The role of Barrier to Autointegration Factor BAF-1 in chromatin organisation and premature ageing

AutorRomero Bueno, Raquel CSIC ORCID; Rojas, Marta CSIC; Ayuso, Cristina CSIC ORCID; Dobrzynska, Agnieszka CSIC; Riedel, Christian; Ward, Jordan D.; Askjaer, Peter CSIC ORCID
Fecha de publicación27-jul-2022
CitaciónEuropean Worm Meeting (2022)
ResumenBAF-1 (Barrier to Autointegration Factor) is a highly conserved chromatin binding protein implicated in nuclear envelope (NE) breakdown, assembly and repair as well as chromatin compaction. It acts as a homodimer and is found in the nucleoplasm and enriched at the NE, where its localisation is interdependent on lamins and LEM-domain proteins (LAP2, emerin, and MAN1). Strikingly, a single amino acid substitution in human BAF (A12T) causes Nestor-Guillermo Progeria Syndrome (NGPS). This premature ageing illness affects a variety of tissues, leading to growth retardation, severe skeletal defects and scoliosis. We have modified the baf-1 locus in Caenorhabditis elegans to mimic the human NGPS mutation (baf- 1(G12T)) to elucidate why a mutation in an essential protein expressed throughout development triggers the appearance of symptoms ~2 years after birth. We report that lifespan and NE levels of lamin/LMN-1 and emerin/EMR-1 are reduced in baf-1(G12T) mutants, whereas errors in chromosome segregation are increased. Interestingly, the baf-1(G12T) mutation makes animals temperature sensitive in terms of brood size and fertilisation capacity.
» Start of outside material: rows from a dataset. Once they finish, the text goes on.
(** Lists no longer than [quota], of [quota] elements on average, all have
    [quota]. *)
Lemma all_full {A} (quota : nat) (l : list (list A)) : Forall (λ c, (length c ≤ quota)%nat) l → (quota * length l ≤ length (concat l))%nat →
  Forall (λ c, length c = quota) l.
Proof.
  intros Hle. assert (∀ l : list (list A), Forall (λ c, (length c ≤ quota)%nat) l → (length (concat l) ≤ quota * length l)%nat) as Hup.
  { induction 1 as [|c l' Hc _ IH]; cbn; [lia|]. rewrite length_app. lia. }
  induction Hle as [|c l Hc Hl IH]; cbn [length concat]; [constructor|]. rewrite length_app. intros Hsum. pose proof (Hup l Hl).
  constructor; [lia|]. apply IH. lia.
Qed.

Lemma first_pass quota per_core : ∃ per_core' redist', ofold (redistribute quota) (seq 0 (length per_core)) (per_core, []) = Ok (per_core', redist')
  ∧ length per_core' = length per_core ∧ concat per_core' ++ redist' ≡ₚ concat per_core ∧ Forall (λ c, (length c ≤ quota)%nat) per_core'.
Proof.
  destruct (ofold_total (λ pre st, length st.1 = length per_core ∧ concat st.1 ++ st.2 ≡ₚ concat per_core
    ∧ ∀ j c, (j < length pre)%nat → st.1 !! j = Some c → (length c ≤ quota)%nat) (redistribute quota) (seq 0 (length per_core)) (per_core, [])) as ([pc rd] & H & Hl & Hp & Hq).
  - cbn. split_and!; [done|by rewrite app_nil_r|lia].
  - intros pre i post [pc rd] Hseq (Hl & Hp & Hq). cbn [fst snd] in *. destruct (seq_cut _ _ _ _ _ Hseq) as (_ & Hi & Hlt).
    destruct (lookup_lt_is_Some_2 pc i) as [core Hc]; [lia|]. destruct (redistribute_spec quota pc rd i core Hc) as (core' & rd' & Heq & Hp' & Hq' & _).
    eexists. split; [exact Heq|]. cbn [fst snd]. rewrite length_insert, length_app. split_and!; [done|by rewrite Hp'|]. cbn [length].
    intros j c Hj Hjc. destruct (decide (j = i)) as [->|Hne]; [rewrite list_lookup_insert_eq in Hjc by (by eapply lookup_lt_Some); congruence|].
    rewrite list_lookup_insert_ne in Hjc by done. apply (Hq j); [lia|done].
  - exists pc, rd. split; [done|]. cbn [fst snd] in *. split_and!; [done|done|]. apply Forall_lookup. intros j c Hc. apply (Hq j); [|done].
    rewrite length_seq. apply lookup_lt_Some in Hc. lia.
Qed.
Moreover, we found that baf-1(G12T) mutants are hypersensitive to NE perturbations, particularly to modifications affecting lamin/LMN-1. To explore if the NGPS mutation affects BAF-1¿s association with chromatin, we determined the binding profiles for wild type and mutant BAF-1 through tissue-specific DamID. Globally, the profiles for the two proteins are very similar, but we also identified discrete genomic regions with altered association to BAF-1. We are currently correlating these observations with tissue-specific changes in gene expression.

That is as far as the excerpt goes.